When you reach the line containing "split_ws_max 0 s = [s']." in the data below, begin returning lines exactly as written, and stop once the line containing "(unfold text; apply lstrip_keep; assumption)." has been returned.

== MATERIAL TO PROCESS

(** C6: an empty [$in] list renders to the SQL predicate [FALSE] and an
    empty [$nin] list to [TRUE]; in MongoDB syntax they render to
    [{ field: { $in: [  ] } }] and [{ field: { $nin: [  ] } }], which hold of
    no document and of every document respectively. This holds for every
    field other than the operators [$and] and [$or]. *)
Theorem c6_empty_in_nin (field : string) :
  field <> "$and" -> field <> "$or" ->
  build_where_sql (PDict [(field, PDict [("$in", PList [])])]) = Ok "FALSE" /\
  build_where_sql (PDict [(field, PDict [("$nin", PList [])])]) = Ok "TRUE" /\
  SqlToMongo.format_json (PDict [(field, PDict [("$in", PList [])])]) =
    "{ " ++ field ++ ": { $in: [  ] } }" /\
  SqlToMongo.format_json (PDict [(field, PDict [("$nin", PList [])])]) =
    "{ " ++ field ++ ": { $nin: [  ] } }" /\
  (forall doc, mongo_in_holds doc field [] = false /\ mongo_nin_holds doc field [] = true).
Proof.
  intros Ha Ho. split; [|split; [|split; [|split]]].
  - apply where_single_op; [exact Ha | exact Ho | reflexivity | discriminate].
  - apply where_single_op; [exact Ha | exact Ho | reflexivity | discriminate].
  - simpl. rewrite sapp_assoc. reflexivity.
  - simpl. rewrite sapp_assoc. reflexivity.
  - intro doc. unfold mongo_nin_holds, mongo_in_holds. simpl. auto.
Qed.

Lemma c6_empty_in_nin_witness :
  build_where_sql (PDict [("tags", PDict [("$in", PList [])])]) = Ok "FALSE" /\
  build_where_sql (PDict [("tags", PDict [("$nin", PList [])])]) = Ok "TRUE" /\
  SqlToMongo.format_json (PDict [("tags", PDict [("$in", PList [])])]) =
    "{ " ++ "tags" ++ ": { $in: [  ] } }" /\
  SqlToMongo.format_json (PDict [("tags", PDict [("$nin", PList [])])]) =
    "{ " ++ "tags" ++ ": { $nin: [  ] } }" /\
  (forall doc, mongo_in_holds doc "tags" [] = false /\ mongo_nin_holds doc "tags" [] = true).
Proof. apply (c6_empty_in_nin "tags"); discriminate. Defined.

End WhereProps.

(** ** WHERE clauses of the SQL side *)
Module SqlWhereProps.
Import PyStr PyNum PyVal SqlToMongo Vocab StrFacts.

Lemma split_ws_S (m : nat) (s s' : string) :
  lstrip s = s' -> s' <> "" ->
  split_ws_max (S m) s = fst (take_word s') :: split_ws_max m (snd (take_word s')).
Proof.
  intros E Hne.
  change (split_ws_max (S m) s) with
    (match lstrip s with
     | EmptyString => []
     | s1 => let (w, r) := take_word s1 in w :: split_ws_max m r
     end).
  rewrite E. destruct s' as [|c s'']; [contradiction|].
  destruct (take_word (String c s'')); reflexivity.
Qed.

Lemma split_ws_O (s s' : string) :
  lstrip s = s' -> s' <> "" -> split_ws_max 0 s = [s'].
Proof.
  intros E Hne.
  change (split_ws_max 0 s) with
    (match lstrip s with EmptyString => [] | s1 => [s1] end).
  rewrite E. destruct s'; [contradiction | reflexivity].
Qed.

(** one conjunct [field op v], with no whitespace inside the three parts,
    gives one entry of the filter *)
Lemma where_one (field op v : string) :
  field <> "" -> no_space field = true ->
  op <> "" -> no_space op = true -> startswith "A" op = false ->
  v <> "" -> no_space v = true -> endswith ";" v = false ->
  parse_where_conditions (field ++ " " ++ op ++ " " ++ v) =
    [(field, where_entry op (strip_chars dq (strip_chars "'" v)))].
Proof.
  intros Hf Hfs Ho Hos HoA Hv Hvs Hvend.
  destruct (exists_last_char v Hv) as [v0 [lc Ev]].
  assert (Hlc : mem_char lc ";" = false).
  { rewrite Ev, endswith_last in Hvend. cbn [mem_char].
    destruct (Ascii.eqb_spec lc ";") as [E|_]; [subst lc; discriminate Hvend | reflexivity]. }
  assert (Rv_sp : rstrip_by is_space v = v) by (apply rstrip_all_keep; exact Hvs).
  assert (Rv_sc : rstrip_by (fun c => mem_char c ";") v = v)
    by (rewrite Ev; apply rstrip_last_keep; exact Hlc).
  assert (Lv : lstrip_by is_space v = v)
    by (pose proof (lstrip_keep v "" Hv Hvs) as H; rewrite sapp_nil_r in H; exact H).
  set (text := field ++ " " ++ op ++ " " ++ v).
  assert (Etext : text = (field ++ " " ++ op ++ " ") ++ v)
    by (unfold text; rewrite !sapp_assoc; reflexivity).
  assert (Estrip : strip text = text).
  { assert (L0 : lstrip_by is_space text = text) by (unfold text; apply lstrip_keep; assumption).
    unfold strip. rewrite L0, Etext. apply rstrip_app_keep; assumption. }
  assert (Erstrip : rstrip_chars ";" text = text).
  { unfold rstrip_chars. rewrite Etext. apply rstrip_app_keep; assumption. }
  assert (Hop : startswith "AND " (op ++ " " ++ v) = false).
  { destruct op as [|o op']; [contradiction|].
    change (startswith "A" (String o op')) with (Ascii.eqb "A" o && true) in HoA.
    rewrite andb_true_r in HoA.
    change (String o op' ++ " " ++ v) with (String o (op' ++ " " ++ v)).
    rewrite startswith_cons, HoA. reflexivity. }
  assert (Hvand : startswith "AND " v = false).
  { destruct (startswith "AND " v) eqn:E; [|reflexivity].
    pose proof (startswith_no_space _ _ Hvs E) as H. discriminate H. }
  assert (Econt : contains " AND " text = false).
  { unfold text. rewrite contains_skip_word by exact Hfs.
    change (" " ++ op ++ " " ++ v) with (String " " (op ++ " " ++ v)).
    rewrite contains_cons, startswith_cons, Hop, andb_false_r. simpl orb.
    rewrite contains_skip_word by exact Hos.
    change (" " ++ v) with (String " " v).
    rewrite contains_cons, startswith_cons, Hvand, andb_false_r. simpl orb.
    rewrite <- (sapp_nil_r v). rewrite contains_skip_word by exact Hvs. reflexivity. }
  assert (Esplit : split_ws_max 2 text = [field; op; v]).
  { assert (L1 : lstrip text = text) by (unfold lstrip, text; apply lstrip_keep; assumption).
    assert (T1 : take_word text = (field, " " ++ op ++ " " ++ v))
      by (apply take_word_app; [exact Hfs | reflexivity]).
    rewrite (split_ws_S 1 text text L1) by (unfold text; destruct field; [contradiction | discriminate]).
    rewrite T1. cbn [fst snd].
    assert (L2 : lstrip (" " ++ op ++ " " ++ v) = op ++ " " ++ v)
      by (change (lstrip (" " ++ op ++ " " ++ v)) with (lstrip (op ++ " " ++ v));
          unfold lstrip; apply lstrip_keep; assumption).
    assert (T2 : take_word (op ++ " " ++ v) = (op, " " ++ v))
      by (apply take_word_app; [exact Hos | reflexivity]).
    rewrite (split_ws_S 0 _ _ L2) by (destruct op; [contradiction | discriminate]).
    rewrite T2. cbn [fst snd].
    assert (L3 : lstrip (" " ++ v) = v)
      by (change (lstrip (" " ++ v)) with (lstrip v); exact Lv).
    rewrite (split_ws_O _ _ L3 Hv). reflexivity. }
  unfold parse_where_conditions. fold text.
  rewrite Estrip, Erstrip.
  assert (Ene : String.eqb text "" = false)
    by (unfold text; destruct field; [contradiction | reflexivity]).
  rewrite Ene. unfold split. rewrite split_no_sep by exact Econt.
  cbn [fold_left]. rewrite Esplit.
  unfold strip. rewrite Lv, Rv_sp. unfold rstrip_chars. rewrite Rv_sc.
  reflexivity.
Qed.

(** C2: WHERE literals are not read with the literal rules of
    [_parse_sql_value]. For a conjunct [field op v] (no whitespace inside
    [field] or [v], [v] not ending in a semicolon), the value is [v] with
    surrounding single and then double quotes removed; with [=] it is kept as
    that string (so [age = 30] maps [age] to the string [30]); with [>], [<],
    [>=], [<=] it goes through [convert_value] (an int, else a float, else
    the string), which never yields [None] or a boolean. *)
Theorem c2_where_literals (field v : string) :
  field <> "" -> no_space field = true ->
  v <> "" -> no_space v = true -> endswith ";" v = false ->
  parse_where_conditions (field ++ " = " ++ v) =
    [(field, PStr (strip_chars dq (strip_chars "'" v)))] /\
  (forall op mop, In (op, mop) cmp_ops ->
     parse_where_conditions (field ++ " " ++ op ++ " " ++ v) =
       [(field, PDict [(mop, convert_value (strip_chars dq (strip_chars "'" v)))])]) /\
  (forall t, match convert_value t with PInt _ | PFloat _ | PStr _ => True | _ => False end).
Proof.
  intros Hf Hfs Hv Hvs Hvend. split; [|split].
  - exact (where_one field "=" v Hf Hfs ltac:(discriminate) eq_refl eq_refl Hv Hvs Hvend).
  - intros op mop Hin.
    rewrite (where_one field op v); auto;
      destruct Hin as [E|[E|[E|[E|[]]]]]; injection E as <- <-;
      solve [reflexivity | discriminate].
  - intro t. unfold convert_value.
    destruct (py_int t); [exact I|]. destruct (py_float_ok t); exact I.
Qed.

Lemma c2_where_literals_witness :
  parse_where_conditions ("age" ++ " = " ++ "30") =
    [("age", PStr (strip_chars dq (strip_chars "'" "30")))] /\
  (forall op mop, In (op, mop) cmp_ops ->
     parse_where_conditions ("age" ++ " " ++ op ++ " " ++ "30") =
       [("age", PDict [(mop, convert_value (strip_chars dq (strip_chars "'" "30")))])]) /\
  (forall t, match convert_value t with PInt _ | PFloat _ | PStr _ => True | _ => False end).
Proof.
  apply (c2_where_literals "age" "30"); solve [discriminate | reflexivity].
Defined.

(** C2 (counterexample): [age = 30] maps [age] to the string [30], and
    [flag > TRUE] compares with the string [TRUE], where the literal rules
    give the integer 30 and the boolean true. *)
Lemma c2_raw_string_cex :
  parse_where_conditions "age = 30" = [("age", PStr "30")] /\
  parse_sql_value "30" = PInt 30 /\
  parse_where_conditions "flag > TRUE" = [("flag", PDict [("$gt", PStr "TRUE")])] /\
  parse_sql_value "TRUE" = PBool true.
Proof. vm_compute. repeat split. Qed.

End SqlWhereProps.

(** ** INSERT statements built from [insertOne] / [insertMany] *)
Module InsertProps.
Import PyStr PyVal MongoToSql Vocab StrFacts.

Lemma map_res_doc_keys (docs : list (list (string * pyval))) :
  map_res doc_keys (map PDict docs) = Ok (map keys docs).
Proof. induction docs as [|d docs IH]; simpl; [reflexivity | now rewrite IH]. Qed.

Definition row_of (cols : list string) (d : list (string * pyval)) : string :=
  "(" ++ join ", " (map (fun f => match lookup f d with Some v => insert_cell v | None => "NULL" end) cols) ++ ")".

Lemma map_res_rows (cols : list string) (docs : list (list (string * pyval))) :
  map_res (insert_row cols) (map PDict docs) = Ok (map (row_of cols) docs).
Proof. induction docs as [|d docs IH]; simpl; [reflexivity | now rewrite IH]. Qed.

(** C4: for any iteration order of Python's [set] (a duplicate-free listing
    of the keys added to it), [insertMany] of a non-empty list of documents
    renders to one INSERT statement whose column list holds every key of
    every document exactly once, in the set's order, with one VALUES row per
    document, in which the cell of a column the document lacks is [NULL]. *)
Theorem c4_insert_rows (set_iter : list string -> list string) (collection : string)
  (docs : list (list (string * pyval))) :
  (forall l, NoDup (set_iter l) /\ (forall x, In x (set_iter l) <-> In x l)) ->
  docs <> [] ->
  exists cols rows,
    insert_to_sql set_iter collection (PList (map PDict docs)) =
      Ok ("INSERT INTO " ++ collection ++ " (" ++ join ", " cols ++ ") VALUES " ++
          join ", " rows ++ ";") /\
    cols = set_iter (concat (map keys docs)) /\
    NoDup cols /\
    (forall x, In x cols <-> exists d, In d docs /\ In x (keys d)) /\
    List.length rows = List.length docs /\
    (forall i d, nth_error docs i = Some d ->
       exists cells,
         nth_error rows i = Some ("(" ++ join ", " cells ++ ")") /\
         List.length cells = List.length cols /\
         (forall j f, nth_error cols j = Some f ->
            nth_error cells j =
              Some (match lookup f d with Some v => insert_cell v | None => "NULL" end))).
Proof.
  intros Hset Hne.
  set (cols := set_iter (concat (map keys docs))).
  exists cols, (map (row_of cols) docs).
  destruct (Hset (concat (map keys docs))) as [Hnd Hin].
  split; [|split; [reflexivity|split; [exact Hnd|split; [|split]]]].
  - unfold insert_to_sql.
    assert (Ht : truthy (PList (map PDict docs)) = true)
      by (destruct docs; [contradiction | reflexivity]).
    rewrite Ht. cbn [negb py_iter bind].
    rewrite map_res_doc_keys. cbn [bind]. fold cols.
    rewrite map_res_rows. reflexivity.
  - intro x. unfold cols. rewrite Hin, in_concat. split.
    + intros [ks [Hks Hx]]. apply in_map_iff in Hks as [d [<- Hd]]. exists d. auto.
    + intros [d [Hd Hx]]. exists (keys d). split; [apply in_map; exact Hd | exact Hx].
  - apply length_map.
  - intros i d Hi.
    exists (map (fun f => match lookup f d with Some v => insert_cell v | None => "NULL" end) cols).
    split; [|split].
    + rewrite nth_error_map, Hi. reflexivity.
    + apply length_map.
    + intros j f Hj. rewrite nth_error_map, Hj. reflexivity.
Qed.

(** an admissible iteration order: first occurrences *)
Definition first_seen (l : list string) : list string := nodup String.string_dec l.
(** X12: under the settings US / IBC a layout that has its circulation is
    checked without error.  It is compliant when every circulation path is
    at least 11/3 ft (44 inches) wide and every room typed as an office
    has at least 80 sq ft, as a meeting room at least 120, as a restroom at
    least 30; the accessible route and door widths of the code ask nothing
    more.  Conversely a compliant layout has these room areas and no path
    narrower than 11/3 ft by more than a billionth of a foot: the test is
    made on the product [width * 12], and within that margin the rounding
    of the product decides. *)
Theorem IBC_compliant_when :
  forall (rs : option (list Room)) (paths : list CirculationPath)
         (flag : option bool),
  exists r,
    checkCompliance {| rooms := rs; circulation := Some paths |}
      (settingsOf "US" ["IBC"] flag) = Return r
    /\ (Forall (fun path => 11 # 3 <= pwidth path) paths
        /\ Forall IBC_areas (roomsOf rs) ->
        status r = Compliant)
    /\ (status r = Compliant ->
        Forall (fun path => (11 # 3) - (1 # 1000000000) <= pwidth path) paths
        /\ Forall IBC_areas (roomsOf rs))
    /\ (status r = Compliant \/ status r = NonCompliant).
Proof.
  intros rs paths flag.
  destruct (checkCompliance_returns {| rooms := rs; circulation := Some paths |}
              (settingsOf "US" ["IBC"] flag)) as [r Hr]; [discriminate|].
  exists r. split; [exact Hr|].
  assert (Hres : resolves "US" ["IBC"]) by now apply (US_resolves "IBC" IBC).
  destruct (status_of_issues _ (settingsOf "US" ["IBC"] flag) r Hres Hr)
    as [Hs Hcases].
  assert (Hiff : status r = Compliant <->
                 Forall (fun path => 44 <= pwidth path * 12) paths
                 /\ Forall IBC_areas (roomsOf rs));
    [|split; [|split; [|exact Hcases]]].
  2:{ intros [Hc Ha]. apply Hiff. split; [|exact Ha].
      eapply Forall_impl; [|exact Hc]. cbv beta. intros path H. lra. }
  2:{ intro Hst. apply Hiff in Hst as [Hc Ha]. split; [|exact Ha].
      eapply Forall_impl; [|exact Hc]. cbv beta. intros path H. lra. }
  unfold IBC_areas.
  rewrite Hs.
  destruct (checkCompliance_resolved _ (settingsOf "US" ["IBC"] flag) r
              Hres Hr) as (r0 & Hrun & -> & _).
  assert (Harea : forall room,
             areaOk [("office", atLeast 80); ("meeting", atLeast 120);
                     ("restroom", atLeast 30)] room
             <-> (inferRoomType (name room) = "office" -> 80 <= area room)
                 /\ (inferRoomType (name room) = "meeting" ->
                     120 <= area room)
                 /\ (inferRoomType (name room) = "restroom" ->
                     30 <= area room)).
  { intro room. unfold areaOk.
    rewrite !property_cons. cbn [property].
    destruct (String.eqb_spec "office" (inferRoomType (name room))) as [<-|H1].
    { split.
      - intro H. repeat split; try discriminate. intros _. now apply (H (atLeast 80)).
      - intros (H & _) m [= <-]. now apply H. }
    destruct (String.eqb_spec "meeting" (inferRoomType (name room))) as [<-|H2].
    { split.
      - intro H. repeat split; try discriminate. intros _. now apply (H (atLeast 120)).
      - intros (_ & H & _) m [= <-]. now apply H. }
    destruct (String.eqb_spec "restroom" (inferRoomType (name room))) as [<-|H3].
    { split.
      - intro H. repeat split; try discriminate. intros _. now apply (H (atLeast 30)).
      - intros (_ & _ & H) m [= <-]. now apply H. }
    split; [|intros _ m; discriminate].
    intros _. repeat split; intro H; symmetry in H; contradiction. }
  destruct rs as [rooms|]; cbn in Hrun; injection Hrun as <-.
  - rewrite (forEach_issues_nil _ _ _ _ (doorWidthCheck_merge "IBC" _)
               (doorWidthCheck_pass "IBC" _)).
    rewrite (forEach_issues_nil _ _ _ _ (turningSpaceCheck_merge "IBC" _)
               (turningSpaceCheck_pass "IBC" _)).
    rewrite (forEach_issues_nil _ _ _ _ (accessibleRouteCheck_merge "IBC" _)
               (accessibleRouteCheck_pass "IBC" _)).
    rewrite (forEach_issues_nil _ _ _ _ (roomAreaCheck_merge "IBC" _)
               (roomAreaCheck_pass "IBC" _)).
    rewrite (forEach_issues_nil _ _ _ _ (corridorWidthCheck_merge "IBC" _)
               (corridorWidthCheck_pass "IBC" _)).
    cbn. rewrite !Forall_forall. split.
    + intros [[[[[_ Hc] Ha] _] _] _]. split; [exact Hc|].
      intros room Hin. apply Harea. now apply Ha.
    + intros [Hc Ha]. repeat split; try exact Hc.
      * intros room Hin. apply Harea. now apply Ha.
      * intros path Hin. specialize (Hc path Hin). lra.
      * intros path Hin. specialize (Hc path Hin). apply Q.min_glb; lra.
  - rewrite (forEach_issues_nil _ _ _ _ (doorWidthCheck_merge "IBC" _)
               (doorWidthCheck_pass "IBC" _)).
    rewrite (forEach_issues_nil _ _ _ _ (corridorWidthCheck_merge "IBC" _)
               (corridorWidthCheck_pass "IBC" _)).
    cbn. rewrite !Forall_forall. split.
    + intros [[_ Hc] _]. split; [exact Hc | intros room []].
    + intros [Hc _]. repeat split; try exact Hc.
      intros path Hin. specialize (Hc path Hin). apply Q.min_glb; lra.
Qed.

Lemma forEachFrom_issues_length {A : Type}
    (f : ComplianceResult -> A -> nat -> ComplianceResult) :
  (forall r d a i, f (merge r d) a i = merge r (f d a i)) ->
  (forall a i, issues (f initialResults a i) <> []) ->
  forall items index,
    (List.length items
     <= List.length (issues (forEachFrom f index items initialResults)))%nat.
Proof.
  intros Hf Hfail items.
  induction items as [|a items IH]; intro index; simpl; [lia|].
  rewrite <- (merge_initialResults (f initialResults a index)).
  rewrite (forEachFrom_merge f Hf). cbn [merge issues].
  rewrite length_app. specialize (IH (index + 1)%nat).
  specialize (Hfail a index).
  destruct (issues (f initialResults a index)); [contradiction | simpl; lia].
Qed.

(** X13: under the settings CA / NBC the minima of the table, written in
    millimetres (1100 and 850), are compared with widths in inches, and
    the door width is capped at 36: every circulation path fails the
    door-width check, so a layout is compliant only when it has no
    circulation path, and it has at least one issue per path. *)
Theorem NBC_rejects_every_path :
  forall (rs : option (list Room)) (paths : list CirculationPath)
         (flag : option bool),
  exists r,
    checkCompliance {| rooms := rs; circulation := Some paths |}
      (settingsOf "CA" ["NBC"] flag) = Return r
    /\ (status r = Compliant <-> paths = [])
    /\ (status r = Compliant \/ status r = NonCompliant)
    /\ (List.length paths <= List.length (issues r))%nat.
Proof.
  intros rs paths flag.
  destruct (checkCompliance_returns {| rooms := rs; circulation := Some paths |}
              (settingsOf "CA" ["NBC"] flag)) as [r Hr]; [discriminate|].
  exists r. split; [exact Hr|].
  assert (Hres : resolves "CA" ["NBC"]).
  { eexists _, "NBC", NBC. split; [reflexivity|]. split; [now left | reflexivity]. }
  destruct (status_of_issues _ (settingsOf "CA" ["NBC"] flag) r Hres Hr)
    as [Hs Hcases].
  destruct (checkCompliance_resolved _ (settingsOf "CA" ["NBC"] flag) r
              Hres Hr) as (r0 & Hrun & Hi & _).
  assert (Hdoor : forall path index,
             issues (doorWidthCheck "NBC" (code_rules NBC) initialResults
                       path index) <> []).
  { intros path index H. apply doorWidthCheck_pass in H. cbn in H.
    pose proof (Q.le_min_r (pwidth path * 12) 36) as Hcap.
    unfold Math_min in H. lra. }
  assert (Hlen : (List.length paths <= List.length (issues r))%nat).
  { rewrite Hi. cbn in Hrun. destruct rs; injection Hrun as <-;
      rewrite <- (merge_initialResults (forEach (corridorWidthCheck _ _) _ _));
      rewrite (forEach_merge _ _ _ _ (doorWidthCheck_merge "NBC" _));
      cbn [merge issues]; rewrite length_app;
      pose proof (forEachFrom_issues_length _
                    (doorWidthCheck_merge "NBC" (code_rules NBC)) Hdoor
                    paths 0) as Hn;
      unfold forEach; cbn in Hn |- *; lia. }
  split; [|split; [exact Hcases | exact Hlen]].
  rewrite Hs. split.
  - intro H. rewrite H in Hlen. destruct paths; [reflexivity | simpl in Hlen; lia].
  - intros ->. rewrite Hi. cbn in Hrun. destruct rs; now injection Hrun as <-.
Qed.

Lemma runAllCodeChecks_skip layoutData (codeData : CodeData)
    (before after : list CodeData) :
  (forall r, runCodeChecks layoutData codeData r = Return r) ->
  forall r,
    runAllCodeChecks layoutData (before ++ codeData :: after) r
    = runAllCodeChecks layoutData (before ++ after) r.
Proof.
  intro Hskip. induction before as [|c cs IH]; intro r; simpl.
  - now rewrite Hskip.
  - destruct (runCodeChecks layoutData c r); simpl; [apply IH | reflexivity].
Qed.

(** X14: the table of the IRC has none of the rules that the engine
    checks.  Under the settings US / IRC no check is run, and every
    layout, whatever its rooms and circulation and even without them, is
    returned as compliant with empty lists and all counters at 0; and
    naming the IRC among other codes of the US that resolve changes
    nothing in what [checkCompliance] gives. *)
Theorem IRC_checks_nothing :
  forall (layoutData : LayoutData) (flag : option bool),
    checkCompliance layoutData (settingsOf "US" ["IRC"] flag)
    = Return {| status := Compliant; issues := []; warnings := [];
                summary := {| totalChecks := 0; passed := 0; failed := 0;
                              warningCount := 0 |} |}
    /\ forall before after : list string,
         resolves "US" (before ++ after) ->
         checkCompliance layoutData
           (settingsOf "US" (before ++ "IRC" :: after) flag)
         = checkCompliance layoutData
             (settingsOf "US" (before ++ after) flag).
Proof.
  intros layoutData flag. split; [reflexivity|].
  intros before after Hres.
  apply getApplicableCodes_nil_iff in Hres.
  unfold checkCompliance, checkComplianceWith.
  cbn [countryOf codesOf settingsOf country codes].
  change (before ++ "IRC" :: after)%list
    with (before ++ ["IRC"] ++ after)%list.
  rewrite !getApplicableCodes_app.
  rewrite getApplicableCodes_app in Hres.
  change (getApplicableCodes "US" ["IRC"])
    with [ {| key := "IRC"; data_name := code_name IRC;
              data_version := code_version IRC;
              rules := code_rules IRC |} ].
  cbn [app].
  rewrite runAllCodeChecks_skip by reflexivity.
  destruct (getApplicableCodes "US" before) as [|c cs];
    [|reflexivity].
  cbn [app] in *.
  destruct (getApplicableCodes "US" after) as [|c cs];
    [contradiction | reflexivity].
Qed.

(** **** The compliance report *)














Definition compliantSteps : list string :=
  [ "Layout appears to meet basic code requirements";
    "Verify with local building department for any additional requirements";
    "Consider professional review before final design" ].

====

[SOLUTION FOR THIS TASK]
  lstrip s = s' -> s' <> "" -> split_ws_max 0 s = [s'].
Proof.
  intros E Hne.
  change (split_ws_max 0 s) with
    (match lstrip s with EmptyString => [] | s1 => [s1] end).
  rewrite E. destruct s'; [contradiction | reflexivity].
Qed.

(** one conjunct [field op v], with no whitespace inside the three parts,
    gives one entry of the filter *)
Lemma where_one (field op v : string) :
  field <> "" -> no_space field = true ->
  op <> "" -> no_space op = true -> startswith "A" op = false ->
  v <> "" -> no_space v = true -> endswith ";" v = false ->
  parse_where_conditions (field ++ " " ++ op ++ " " ++ v) =
    [(field, where_entry op (strip_chars dq (strip_chars "'" v)))].
Proof.
  intros Hf Hfs Ho Hos HoA Hv Hvs Hvend.
  destruct (exists_last_char v Hv) as [v0 [lc Ev]].
  assert (Hlc : mem_char lc ";" = false).
  { rewrite Ev, endswith_last in Hvend. cbn [mem_char].
    destruct (Ascii.eqb_spec lc ";") as [E|_]; [subst lc; discriminate Hvend | reflexivity]. }
  assert (Rv_sp : rstrip_by is_space v = v) by (apply rstrip_all_keep; exact Hvs).
  assert (Rv_sc : rstrip_by (fun c => mem_char c ";") v = v)
    by (rewrite Ev; apply rstrip_last_keep; exact Hlc).
  assert (Lv : lstrip_by is_space v = v)
    by (pose proof (lstrip_keep v "" Hv Hvs) as H; rewrite sapp_nil_r in H; exact H).
  set (text := field ++ " " ++ op ++ " " ++ v).
  assert (Etext : text = (field ++ " " ++ op ++ " ") ++ v)
    by (unfold text; rewrite !sapp_assoc; reflexivity).
  assert (Estrip : strip text = text).
  { assert (L0 : lstrip_by is_space text = text) by (unfold text; apply lstrip_keep; assumption).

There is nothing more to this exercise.